What are Developmental Disabilities?
Developmental disabilities affect a person’s growth and/or cognition and include cerebral palsy, autism, Down syndrome and more.
These disabilities can vary in severity. Not only does New Hope offer support to individuals and families impacted by intellectual and developmental disabilities, but the organization also strives to build a more inclusive community where those with disabilities are welcomed and embraced by all.

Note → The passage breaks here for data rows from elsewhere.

(** ** The shape of a successful run *)

Lemma load_metadata_returns (w : World) (model_path : path)
    (t : list event) (md : py_value) :
  load_metadata w model_path = (t, Ret md) →
  ∃ content,
    fs_lookup (fs_root w) (model_path ++ ["metadata.yaml"]) = Some (File content)
    ∧ yaml_safe_load w content = inr md ∧ t = [YamlSafeLoad content].
Proof.
  intros H.
  destruct (fs_lookup (fs_root w) (model_path ++ ["metadata.yaml"]))
    as [[content|entries]|] eqn:E.
  - destruct (yaml_safe_load w content) as [msg|v] eqn:Ey.
    + rewrite (load_metadata_invalid w _ content msg E Ey) in H. discriminate H.
    + rewrite (load_metadata_parsed w _ content v E Ey) in H.
      injection H as <- <-. eauto.
  - destruct (load_metadata_dir w _ entries E) as [e He].
    rewrite He in H. discriminate H.
  - rewrite (load_metadata_missing w _ E) in H. discriminate H.
Qed.

(** X12. A run that ends with status 0 went through every stage once and in
    order: the banner, one parse of metadata.yaml that gave a mapping with a
    recognised framework, the two lines of a passed validation, the smoke
    test of that framework returning pass, and the closing line. *)
Theorem successful_run_trace (w : World) (argv : list string) :
  (run w argv).2 = 0 →
  let model_path := model_path_of w argv in
  ∃ content d s t4,
    fs_lookup (fs_root w) (model_path ++ ["metadata.yaml"]) = Some (File content)
    ∧ yaml_safe_load w content = inr (PyDict d)
    ∧ d !! "framework" = Some (PyStr s) ∧ s ∈ VALID_FRAMEWORKS
    ∧ smoke_test_model w model_path (PyStr s) = (t4, Ret true)
    ∧ (run w argv).1
      = banner (path_name model_path)
        ++ [YamlSafeLoad content;
            Stdout "ğŸ” Validating Tier-1 (Blocking) fields...";
            Stdout "âœ… Tier-1 Validation PASSED"]
        ++ t4
        ++ [Stdout (nl +:+ "âœ… ALL VALIDATIONS PASSED. Model is eligible for promotion.")].
Proof.
  intros Hst. cbv zeta. rewrite run_eq in Hst |- *. cbn [fst snd] in Hst |- *.
  destruct (decide (length argv = 2%nat)) as [H|H];
    [|rewrite (main_usage w argv H) in Hst; discriminate Hst].
  destruct (path_exists w (model_path_of w argv)) eqn:He;
    [|rewrite (main_no_path w argv H He) in Hst; discriminate Hst].
  destruct (path_is_dir w (model_path_of w argv)) eqn:Hd;
    [|rewrite (main_not_dir w argv H He Hd) in Hst; discriminate Hst].
  destruct (main_folder_cases w argv H Hd)
    as [(t1 & E1 & Em)|[(t1 & e & E1 & Em)|(t1 & md & E1 & Hrest)]];
    [rewrite Em in Hst; discriminate Hst..|].
  destruct Hrest as [(t2 & e & E2 & Em)|[(t2 & E2 & Em)
                    |(t2 & s & t4 & ok & E2 & Hs & E3 & E4 & Em)]];
    [rewrite Em in Hst; discriminate Hst..|].
  rewrite Em in Hst |- *. destruct ok; [|discriminate Hst].
  apply load_metadata_returns in E1 as (content & E & Ey & ->).
  apply validate_tier_1_returns in E2 as (d & shown & -> & _ & -> & Hok).
  symmetry in Hok. apply bool_decide_eq_true in Hok. rewrite Hok.
  exists content, d, s, t4. split; [assumption|]. split; [assumption|].
  split.
  { cbn in E3. destruct (d !! "framework") as [v|]; cbn in E3.
    - injection E3 as ->. reflexivity.
    - injection E3 as E3. subst s. exfalso. unfold VALID_FRAMEWORKS in Hs.
      apply list_elem_of_In in Hs. simpl in Hs.
      destruct Hs as [Hs|[Hs|[Hs|[]]]]; discriminate Hs. }
  split; [assumption|]. split; [assumption|]. reflexivity.
Qed.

One of the best ways to advocate for those with developmental disabilities is to ensure that their caregivers are paid a living wage and can continue doing their valuable work. Direct Support Professionals (DSPs) help clients with daily activities, transportation, cooking, cleaning and create a feeling of home for those they serve. They also give family members of those with disabilities a chance to take a break, go to work or school, or care for their other children. It’s hard work and most are not paid enough to stay in the field due to insufficient Medicaid reimbursements. On average in Indiana, DSPs make $11.31 an hour or an annual salary of $23,524 per year. More than one-third of DSPs leave the field each year. They tell us they want to stay in these important jobs, but they need more money to do so.
Along with INARF and other advocates, New Hope of Indiana has advocated for higher DSP wages to be included in the State Budget for the past several legislative budget sessions and continues to hope lawmakers will fund this important increase. The House-passed budget this year did include an appropriation for a DSP wage increase. We are thankful and cautiously optimistic that it will remain in the bill and make it to the Governor’s desk. But, it’s a long road.
How can you be an advocate for those with developmental disabilities this month? Take a moment to let state lawmakers know how important a wage increase for DSPs is to this vulnerable population, their families and our society. You can also follow New Hope of Indiana on social media and share the stories of our clients, their families and caregivers. Take action to let those with disabilities, and those that care for them, know that they matter.